In a statement, Kenyan President William Ruto commended the parties to the Ethiopia peace process for signing the peace agreement.
"The commitment demonstrated by the two parties to the African Union-led peace process aligns with our collective desire for peace and security within our region," Ruto said.
In a statement issued by his Spokesperson, UN Secretary-General António Guterres said the peace deal represents “a critical first step” towards ending the brutal two-year war. Guterres noted that the Agreement for Lasting Peace through a Permanent Cessation of Hostilities brokered by the African Union and mediated by former Nigerian President Olusegun Obasanjo, was a promising start to finally stopping the fighting which erupted in November 2020 after months of tension, and which has destroyed so many lives and livelihoods.

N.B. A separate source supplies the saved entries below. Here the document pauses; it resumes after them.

(* ===== verification/DAGMutex.v ===== *)
(** * runtime/syncutils: the DAGMutex

    [src/runtime/syncutils/dagmutex.go], on top of the mutexes of
    [StarvingMutex.v].

    - A [*StarvingMutex] is a pointer into [heap], where each mutex has the program
      counters that the goroutines have in it.
    - [registerMutexes] and [unregisterMutexes] hold the mutex of the struct and are
      one step each; taking and releasing the mutexes they return are steps of those
      mutexes.
    - [held] are the entities that a goroutine has registered and not yet given
      back.  A goroutine locks only entities that it does not hold, and unlocks what
      it holds, for reading or for writing as it locked it.

    The shrinking maps are maps (ShrinkingMap.v). *)

From stdpp Require Import relations.
From S2P Require Import Prelude StarvingMutex.

Section dagmutex.
Context {T : Type} `{Countable T}.

(** Where a goroutine stands in a call. *)
Inductive dag_pc : Type :=
  | DIdle
  | DRLock (todo : list nat)
  | DLock (m : nat)
  | DRUnlock (todo : list nat)
  | DUnlock (m : nat).

Record goroutine : Type := mkGoroutine { at_ : dag_pc; held : gmap T nat }.

Record DAGMutex : Type := mkDAG {
  consumerCounter : gmap T Z;
  mutexes : gmap T nat;
  heap : list state;
  goroutines : list goroutine;
}.

Definition NewDAGMutex (n : nat) : DAGMutex := mkDAG ∅ ∅ [] (replicate n (mkGoroutine DIdle ∅)).

Definition counter (d : DAGMutex) (id : T) : Z := default 0 (consumerCounter d !! id).

(** [new] is the state of a new mutex, in which no goroutine is. *)
Definition registerMutex (d : DAGMutex) (id : T) : DAGMutex * nat :=
  let new := initial (length (goroutines d)) in
  let '(ms, h, m) :=
    match mutexes d !! id with
    | Some m => (mutexes d, heap d, m)
    | None => (<[id := length (heap d)]> (mutexes d), heap d ++ [new], length (heap d))
    end in
  (mkDAG (<[id := counter d id + 1]> (consumerCounter d)) ms h (goroutines d), m).

Fixpoint registerMutexes (d : DAGMutex) (ids : list T) : DAGMutex * list nat :=
  match ids with
  | [] => (d, [])
  | id :: ids =>
      let '(d, m) := registerMutex d id in
      let '(d, ms) := registerMutexes d ids in
      (d, m :: ms)
  end.

Definition unregisterMutex (d : DAGMutex) (id : T) : outcome (DAGMutex * option nat) :=
  if counter d id =? 1 then
    Ret (mkDAG (delete id (consumerCounter d)) (delete id (mutexes d)) (heap d) (goroutines d), None)
  else
    match mutexes d !! id with
    | None => Panic "called Unlock or RUnlock too often for entity with %v"
    | Some m =>
        Ret (mkDAG (<[id := counter d id - 1]> (consumerCounter d)) (mutexes d) (heap d) (goroutines d), Some m)
    end.

Fixpoint unregisterMutexes (d : DAGMutex) (ids : list T) : outcome (DAGMutex * list nat) :=
  match ids with
  | [] => Ret (d, [])
  | id :: ids =>
      '(d, m) ← unregisterMutex d id;
      '(d, ms) ← unregisterMutexes d ids;
      Ret (d, option_list m ++ ms)
  end.

Definition set_goroutine (d : DAGMutex) (i : nat) (g : goroutine) : DAGMutex :=
  mkDAG (consumerCounter d) (mutexes d) (heap d) (<[i:=g]> (goroutines d)).
Definition set_mutex (d : DAGMutex) (m : nat) (s : state) : DAGMutex :=
  mkDAG (consumerCounter d) (mutexes d) (<[m:=s]> (heap d)) (goroutines d).

(** What goes on in a mutex without a call: wake-ups and signals. *)
Inductive internal : state → state → Prop :=
  | in_rwoken f ts i :
      ts !! i = Some RWoken → internal (mkState f ts) (mkState (RLock_loop f).1 (<[i:=(RLock_loop f).2]> ts))
  | in_wwoken f ts i :
      ts !! i = Some WWoken → internal (mkState f ts) (mkState (Lock_loop f).1 (<[i:=(Lock_loop f).2]> ts))
  | in_signal f ts i j :
      ts !! i = Some SignalWriter → ts !! j = Some WWait →
      internal (mkState f ts) (mkState f (<[j:=WWoken]> (<[i:=Idle]> ts)))
  | in_signal_nobody f ts i :
      ts !! i = Some SignalWriter → WWait ∉ ts → internal (mkState f ts) (mkState f (<[i:=Idle]> ts))
  | in_broadcast f ts i :
      ts !! i = Some BroadcastReaders → internal (mkState f ts) (mkState f (wake_reader <$> <[i:=Idle]> ts)).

Mr. Guterres commended the AU and its High-Level Panel for the facilitation of the peace talks and South Africa, for its key role hosting the peace talks.
“The United Nations stands ready to assist the next steps of the African Union-led process and will continue to mobilize much-needed assistance to alleviate suffering in the affected areas”, the statement concluded.
In a report released on Oct. 29, the UN said that 2.75 million people in Ethiopia are internally displaced and 12.5 million children are in need of humanitarian assistance.
There are around 5.2 million in need of humanitarian assistance in Tigray, including 3.8 million who need healthcare, said the UN World Health Organization last Friday, and it has been two months since the last humanitarian aid reached the region.
Earlier in the day, WHO chief Tedros Adhanom Ghebreyesus
said large numbers of displaced were arriving in, or moving towards Tigray’s
regional capital, with needs rising by the day.
There has been intense fighting in the northern Ethiopian region since a months-long truce was shattered in late August, with reports of mass casualties and other rights violations.
A report released by UN rights experts last month accused both sides of committing abuses that border on war crimes and crimes against humanity.
The war began almost two years ago to the day - 4 November 2020 - when forces loyal to the TPLF, the party in power in Tigray, seized a military barracks, prompting the Ethiopian army to seize the region, before later being pushed out of most of it.
This followed a breakdown in relations between the government and the TPLF, which had dominated the whole of Ethiopia for two decades until Prime Minister Abiy Ahmed came to power in 2018.